Aston Martin se encomienda a Hungría mientras sobrevive al calvario de Bélgica

En una semana exacta se podrá comenzar a intuir si la pesadilla insufrible que Aston Martin padece desde que puso en pista el coche proyectado para esta temporada comienza a desvanecerse, o si, al contrario, la crisis galopante de la escudería de los bólidos verdes sigue agravándose, y empieza a alcanzar ya dimensiones casi bíblicas.

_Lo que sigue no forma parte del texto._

(** Overlap 1 is kept by the constructor; loading a file that holds
    overlap -1 gives an object with overlap -1. *)
Lemma tau_changes_only_by_loading_witness :
  SpillSearch.tau (SpillSearch.this
    (snd (SpillSearch.new_from_set (Lib := spill) points false false
            1%float 0%float tt))) = 1%float /\
  SpillSearch.tau (SpillSearch.this
    (snd (SpillSearch.Serialize (Lib := spill) (ArEngine := file_engine)
            (ArDouble := file_double) true cover_file spill_searching)))
  = (-1)%float.
Proof.
  pose proof (tau_changes_only_by_loading (Lib := spill)
                (ArEngine := file_engine) (ArDouble := file_double) points
                (points, 0%float) false false 1%float 0%float tt 1
                (points, 0%float)) as (Hmade & _ & _ & Hload).
  split.
  - exact (proj1 (Hmade _ (or_introl eq_refl) eq_refl)).
  - exact (f_equal (fun x => SpillSearch.tau (SpillSearch.this (snd x)))
             (Hload cover_file _ _ spill_searching _ _ eq_refl eq_refl)).
Defined.


(** Searching the rotated model: the basis is the identity, the caller's
    matrix comes back as the three points, and the distances are those the
    engine found for them. *)
Lemma Search_maps_query_into_basis_witness :
  NSModel.data (snd (NSModel.Search (Lib := lib) 1 rotated)) = points /\
  NSModel.distances (snd (NSModel.Search (Lib := lib) 1 rotated))
  = mkMat 1 [[0%float]; [1%float]; [5%float]].
Proof.
  destruct (proj2 (Search_maps_query_into_basis (Lib := lib) 1 rotated 0 _
                     eq_refl (lookup_singleton_eq _ _)) (fun _ => eq_refl))
    as (Hd & _ & Hrun).
  split.
  - etransitivity; [exact Hd|]. vm_compute. reflexivity.
  - etransitivity; [exact (f_equal (fun x => NSModel.distances (snd x)) Hrun)|].
    vm_compute. reflexivity.
Defined.

Lemma BuildModel_initializes_witness :
  exists set,
    fst (NSModel.Dataset (Lib := lib)
           (snd (NSModel.BuildModel (Lib := lib) 5 20 false false unbuilt)))
    = Ret set.
Proof.
  destruct (BuildModel_initializes (Arma := arma) (Lib := lib) 5 20 false false
              unbuilt
              (fun _ => ltac:(vm_compute; reflexivity)))
    as (e & _ & _ & Hd & _).
  eexists. exact Hd.
Defined.


Lemma leafSize_is_for_leaf_wrappers_witness :
  exists rest,
    NSModel.calls
      (snd (NSModel.BuildModel (Lib := lib) 0 7 false false
              (NSModel.with_args points
                 (NSModel.fresh_store (NSModel.new KD_TREE false)))))
    = [] ++ TreeBuilt KD_TREE points 7 :: rest.
Proof.
  exact (proj2 (leafSize_is_for_leaf_wrappers (Lib := lib) 0 7 9 false false
           (NSModel.with_args points
              (NSModel.fresh_store (NSModel.new KD_TREE false))))
           eq_refl eq_refl eq_refl).
Defined.

Lemma names_tell_models_apart_witness :
  NSModel.treeType (NSModel.new BALL_TREE true)
  = NSModel.treeType (NSModel.new BALL_TREE false).
Proof.
  exact (proj1 (names_tell_models_apart (NSModel.new BALL_TREE true)
           (NSModel.new BALL_TREE false)
           NSModel.NearestNeighborSort NSModel.NearestNeighborSort) eq_refl).
Defined.


(** Loading a file with a cover-tree engine into the built kd-tree model
    releases engine 0 and makes engine 1. *)
Lemma Serialize_keeps_ownership_witness :
  NSModel.allocs
    (snd (NSModel.Serialize (Lib := lib) NSModel.NearestNeighborSort true
            cover_file built))
  = NSModel.allocs built ++ [NSModel.Delete 0] ++ [NSModel.New 1].
Proof.
  assert (Hs : NSModel.sound built).
  { apply (sound_run_op (Lib := lib)
             (NSModel.DoBuildModel 0 points 20 false false)).
    apply sound_fresh. }
  etransitivity;
    [exact (proj2 (Serialize_keeps_ownership (Lib := lib)
              NSModel.NearestNeighborSort true cover_file built Hs) eq_refl
              _ _ _ _ _ _ _ _ eq_refl eq_refl eq_refl eq_refl)|].
  vm_compute. reflexivity.
Defined.



Lemma failed_calls_change_nothing_witness :
  NSModel.Dataset (Lib := lib) unbuilt = (Throw ModelNotInitialized, unbuilt).
Proof.
  exact (proj1 (proj2 (failed_calls_change_nothing (Lib := lib) 1 unbuilt
           eq_refl))).
Defined.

Tras pasarse casi medio calendario agonizando, por culpa de un prototipo que flojea por todas partes, la compañía de Silverstone (Gran Bretaña) se presentará la semana que viene, en Hungría, con un modelo prácticamente nuevo, una especificación ‘B’ de su AMR26. Antes de eso, tanto Fernando Alonso como Lance Stroll seguirán pasándolas canutas este fin de semana en Spa, donde, a la espera de que se celebre la cronometrada este sábado, no hay ningún indicio que invite a pensar que el español y el canadiense podrán salir de las catacumbas de las pantallas de tiempos. Este viernes, Stroll terminó el penúltimo y Alonso, el último, ambos a más de cinco segundos del más rápido, Kimi Antonelli.